B.C., Fort Worth, TX
Tags: cat Fort Worth TX
Aug 23, 2010
My mother was bedridden the last few months of her life. She had been taking care of my dog Heidi and said if anything ever happened to Heidi, she would love to get a cat. Well, Heidi died about a month before my mom passed away. The morning after Heidi's death, a beautiful Siamese cat came to her front door. We let him in. He walked through the house to mom's bed and curled up by her feet on the bed, where he stayed until she died. He just took up residence there. We had never seen him in the neighborhood before.
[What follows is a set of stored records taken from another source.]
(* ===== verification/Fork.v ===== *)
(** The fork of an address space (compat/linux_syscalls.c, lines 16456-16605): the
    child finds every byte of the parent, private pages become copy-on-write in
    both, and the regions are mirrored. *)
From S2P Require Import Prelude KString Pmm Paging Task Fifo Vm Frames Space Cow CowInv CowPage ForkMap.
Local Open Scope Z_scope.
#[local] Opaque region_slots page_slots c3_mmap_region_find.

(** * Loops that may fail *)

Lemma for_ok_ind {S} (I : Z -> S -> Prop) (E : S -> Prop) f n s :
  I 0 s ->
  (forall i s, 0 <= i < Z.of_nat n -> I i s -> let '(ok, s') := f i s in if ok : bool then I (i + 1) s' else E s') ->
  let '(ok, s') := for_ok f n s in if ok : bool then I (Z.of_nat n) s' else E s'.
Proof.
  intros H0 Hs. unfold for_ok.
  pose proof (for_range_ind (fun i (r : bool * S) => if fst r then I i (snd r) else E (snd r))
    (fun i '(ok, s) => if negb ok then (ok, s) else f i s) 0 n (true, s) H0) as P. rewrite Z.add_0_l in P.
  destruct (for_range _ 0 n (true, s)) as [ok s']. apply P. intros i [ok1 s1] Hi. cbn [fst snd].
  destruct ok1; cbn [negb]; [|done]. intros H1. specialize (Hs i s1 ltac:(lia) H1). by destruct (f i s1) as [[] s2].
Qed.

(** * One page *)

Section Page.
Context (C Sh : Z * address_space -> Z -> bool) (A : spaces).

(** A page whose mapping does not count. *)
Lemma held_uncounted M H s x n pg' :
  held C Sh A M H s -> x ∈ A -> page_ok n -> C x n = false -> kept_but (cpg s) pg' (root_of x) (n * 4096) -> held C Sh A M H (with_pg pg' s).
Proof.
  intros Hh Hx Hn Hc K. destruct (edit_trees C A (cpg s) pg' M x n (hd_pages _ _ _ _ _ _ Hh) Hx Hn K) as [T U]. constructor.
  - apply (uncounted_pages C A (cpg s) pg' M x n (hd_pages _ _ _ _ _ _ Hh) Hx Hn K Hc).
  - apply (table_frames C Sh A M H s x n pg' Hh K).
  - apply (cache_ok_ext (cw_uf s)); [done|apply Hh].
  - intros y m e Hy Hm Hcy Hs He Hw. change (cpg (with_pg pg' s)) with pg' in He. rewrite U in He; [|done|done|].
    + by apply (hd_excl _ _ _ _ _ _ Hh y m e).
    + intros [= E ->]. assert (y = x) by (by apply (po_roots _ _ _ _ (hd_pages _ _ _ _ _ _ Hh))). congruence.
  - apply Hh.
Qed.

(** The references of a new mapping of a frame that is mapped already, by a page
    that is shared or cannot be written. *)
Lemma held_retain M H s x n e :
  held C Sh A M H s -> x ∈ A -> page_ok n -> C x n = true -> user_pte (cpg s) (root_of x) (n * 4096) = Some e ->
  (Sh x n = false -> writable e = false) -> rc (cw_uf s) (frame_no e) < 0xFFFF ->
  let phys := frame_no e * 4096 in
  let s' := s <| cw_uf ::= fun u => c3_phys_ref_retain phys (c3_phys_ref_set_initial phys u) |> in
  held C Sh A M (hadd H (frame_no e) 1) s' /\ cpg s' = cpg s /\ uf_mem (cw_uf s') = uf_mem (cw_uf s) /\ cw_mm s' = cw_mm s.
Proof.
  intros Hh Hx Hn Hc He Hw Hr phys s'. destruct (held_page C Sh A M H s x n e Hh Hx Hn Hc He) as (EM&Hj&Hpos&HH). set (j := frame_no e) in *.
  pose proof (hd_frames _ _ _ _ _ _ Hh) as Hok. pose proof (fo_exact _ _ Hok j Hj) as Ex. pose proof (cached_nonneg (cw_uf s) j).
  assert (E1 : c3_phys_ref_set_initial phys (cw_uf s) = cw_uf s).
  { unfold c3_phys_ref_set_initial, phys. rewrite ref_index_frame by done. change (g_c3_phys_refcnt (cw_uf s) (j - 512)) with (rc (cw_uf s) j).
    by destruct (Z.eqb_spec (rc (cw_uf s) j) 0); [lia|]. }
  destruct (retain_ok H (cw_uf s) j Hok Hj) as [K E2]; [lia|]. fold phys in K, E2. cbv zeta in K.
  assert (Es : s' = with_uf (c3_phys_ref_retain phys (c3_phys_ref_set_initial phys (cw_uf s))) s) by reflexivity.
  rewrite E1, E2 in Es. rewrite E2 in K. rewrite Es. set (u' := set_ref _ _ _) in *. split; [|done].
  assert (Hrc : forall i, i <> j -> rc u' i = rc (cw_uf s) i).
  { intros i Hi. unfold u'. rewrite rc_set_ref. destruct (Z.eqb_spec i (j - 512 + 512)); [lia|done]. }
  constructor; [apply Hh|exact K|by apply (cache_ok_ext (cw_uf s)); [|apply Hh]| |].
  - intros y m f Hy Hm Hcy Hs Hf Hwf. change (user_pte (cpg s) (root_of y) (m * 4096) = Some f) in Hf. change (rc u' (frame_no f) = 1).
    destruct (held_alone C Sh A M H s y m f Hh Hy Hm Hcy Hs Hf Hwf) as (_&_&Ho).
    rewrite Hrc; [by apply (hd_excl _ _ _ _ _ _ Hh y m f)|]. intros Ej.
    destruct (decide ((root_of y, m) = (root_of x, n))) as [[= Er ->]|Hne].
    + assert (y = x) as -> by (by apply (po_roots _ _ _ _ (hd_pages _ _ _ _ _ _ Hh))). assert (f = e) as -> by congruence. by rewrite Hw in Hwf.
    + apply (Ho (root_of x, n)); [congruence|]. by rewrite EM, Ej.
  - intros i. pose proof (hd_most _ _ _ _ _ _ Hh i). rewrite hadd_val. destruct (j =? i); lia.
Qed.

(** The tables of a tree above the last level. *)
Record same_upper (x : Z * address_space) (s s' : cow) : Prop := {
  su_walk : forall q, ushort q -> walk (cpg s') (root_of x) q = walk (cpg s) (root_of x) q;
  su_entry : forall q t j, ushort q -> (length q <= 2)%nat -> walk (cpg s) (root_of x) q = Some t ->
    pg_tbl (cpg s') t j = pg_tbl (cpg s) t j
}.
Lemma same_upper_refl x s s' : cpg s' = cpg s -> same_upper x s s'.
Proof. intros E. by constructor; intros; rewrite E. Qed.
Lemma same_upper_trans x s1 s2 s3 : same_upper x s1 s2 -> same_upper x s2 s3 -> same_upper x s1 s3.
Proof.
  intros [U1 U2] [V1 V2]. constructor; [intros q Hq; by rewrite V1, U1|].
  intros q t j Hq Hl Hw. rewrite (V2 q) by (done || by rewrite U1). by apply (U2 q).
Qed.
Lemma same_upper_other M H s x y v pg' :
  held C Sh A M H s -> x ∈ A -> y ∈ A -> root_of x <> root_of y -> kept_but (cpg s) pg' (root_of x) v -> same_upper y s (with_pg pg' s).
Proof.
  intros Hh Hx Hy Hne K. pose proof (po_trees _ _ _ _ (hd_pages _ _ _ _ _ _ Hh)) as T. constructor.
  - intros q Hq. by apply (kept_other_walk A (cpg s) pg' x y v).
  - intros q t j Hq _ Hw. by apply (kept_other_entry A (cpg s) pg' x y v q).
Qed.

(** The entry of a page is rewritten in place: same frame, other flags. *)
Lemma relabel_op M H s x n pt e e' :
  held C Sh A M H s -> x ∈ A -> page_ok n -> walk (cpg s) (root_of x) (path (n * 4096)) = Some pt ->
  pg_tbl (cpg s) pt (lvl 0 (n * 4096)) = e -> user_entry e = true -> user_entry e' = true -> frame_no e' = frame_no e ->
  (Sh x n = false -> writable e' = true -> e' = e) ->
  let s' := with_pg (set_entry pt (lvl 0 (n * 4096)) e' (cpg s)) s in
  held C Sh A M H s' /\ user_pte (cpg s') (root_of x) (n * 4096) = Some e' /\ same_upper x s s' /\
  forall y v, y ∈ A -> user_low v -> y <> x \/ page_of v <> n -> user_pte (cpg s') (root_of y) v = user_pte (cpg s) (root_of y) v.
Proof.
  intros Hh Hx Hn Hw Ee Hu Hu' Hf Hwr s'. set (va := n * 4096) in *. set (pg' := set_entry pt (lvl 0 va) e' (cpg s)).
  pose proof (hd_pages _ _ _ _ _ _ Hh) as HP. pose proof (to_wf _ _ (po_trees _ _ _ _ HP) x Hx) as Hwf.
  pose proof (to_super _ _ (po_trees _ _ _ _ HP) x Hx) as Hs.
  assert (Ed : edited (cpg s) pg' (root_of x) va e') by (exists (cpg s), pt; split; [by apply preserves_refl|by split]).
  destruct (edited_kept _ _ _ _ _ (page_low n Hn) Hwf Hs Ed) as [K Hpte].
  assert (He : user_pte (cpg s) (root_of x) va = Some e) by (unfold user_pte, pte; rewrite Hw, Ee; by rewrite Hu).
  assert (He' : user_pte pg' (root_of x) va = Some e') by (change (pte pg' (root_of x) va = Some e') in Hpte; unfold user_pte; rewrite Hpte; by rewrite Hu').
  split; [|split; [exact He'|split]].
  - destruct (C x n) eqn:Hc; [|by apply (held_uncounted M H s x n)].
    apply (held_relabel C Sh A H s x n Hx Hn Hc pg' K M Hh); fold va; rewrite He'.
    + rewrite He. cbn. by rewrite Hf.
    + intros e2 [= <-] Hsh Hw2. specialize (Hwr Hsh Hw2). subst e'. by apply (hd_excl _ _ _ _ _ _ Hh x n e).
  - constructor.
    + intros q Hq. apply (leaf_walk (cpg s) (root_of x) pt (lvl 0 va) e' (path va)); try done. by apply user_path, page_low.
    + intros q t j Hq Hl Hwq. apply (leaf_same (cpg s) (root_of x) pt (lvl 0 va) e' (path va) Hwf) with q; try done. by apply user_path, page_low.
  - intros y v Hy Hv Hd. destruct (edit_trees C A (cpg s) pg' M x n HP Hx Hn K) as [_ U]. change (cpg s') with pg'.
    rewrite (user_pte_page pg'), (user_pte_page (cpg s)) by done. apply U; [done|by apply low_page|].
    intros [= Er Ev]. assert (y = x) by (by apply (po_roots _ _ _ _ HP)). by destruct Hd.
Qed.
B.C., Fort Worth, TX Aug 23, 2010
This touching story makes me wonder about the metaphysical dimensions of animal communication and awareness. But coming back to earth, I hope you kept this wonderful feline and made every effort to find his original owners in your community. I have received a few letters like yours over the years where a strange cat or dog has come into a home right after the resident animal has passed on. Is it coincidence? I call it part of the Great Mystery.
C.G., Fort Worth, TX
Aug 01, 2010
In one of your syndicated articles, you recommended some high-quality dry foods for cats. You mentioned the brand Evo, which has no corn or grain products. I switched my two neutered indoor male cats (ages 2-1/2 and 5) to Evo, mixed three-to-one with their usual food (Royal Canin for neutered males aged to 7 years). After three weeks of doing this, my cats were still having loose stools, although they were eating this mixture without any complaints. I spoke with the owner of the pet-food store, and she said Evo was too rich for her cats and she recommended switching my cats over to Innova Cat and Kitten Food, which is made by the same manufacturer as Evo.
In that article, you made certain comments about the Innova dry food that implied it might not be proper nutrition for cats. Do you think it''s a bad source of nutrition? What do you recommend other than the Evo that my cats don''t tolerate well?
C.G., Fort Worth, TX Aug 02, 2010
I should make it clear that Natura''s Innova dry cat food is definitely one of the brands I recommend for cats who prefer dry over moist food. Natura''s Evo line of dry and canned cat (and dog) foods is also excellent. But always read the label -- some animals do better on lower-fat content or a different animal protein (e.g., turkey instead of beef). It is also important when changing over to a new diet or adding a supplement to do so gradually over a period of several days because cats can be picky. A slow transition also helps the digestive system adapt, and giving probiotics at this time may also facilitate this process.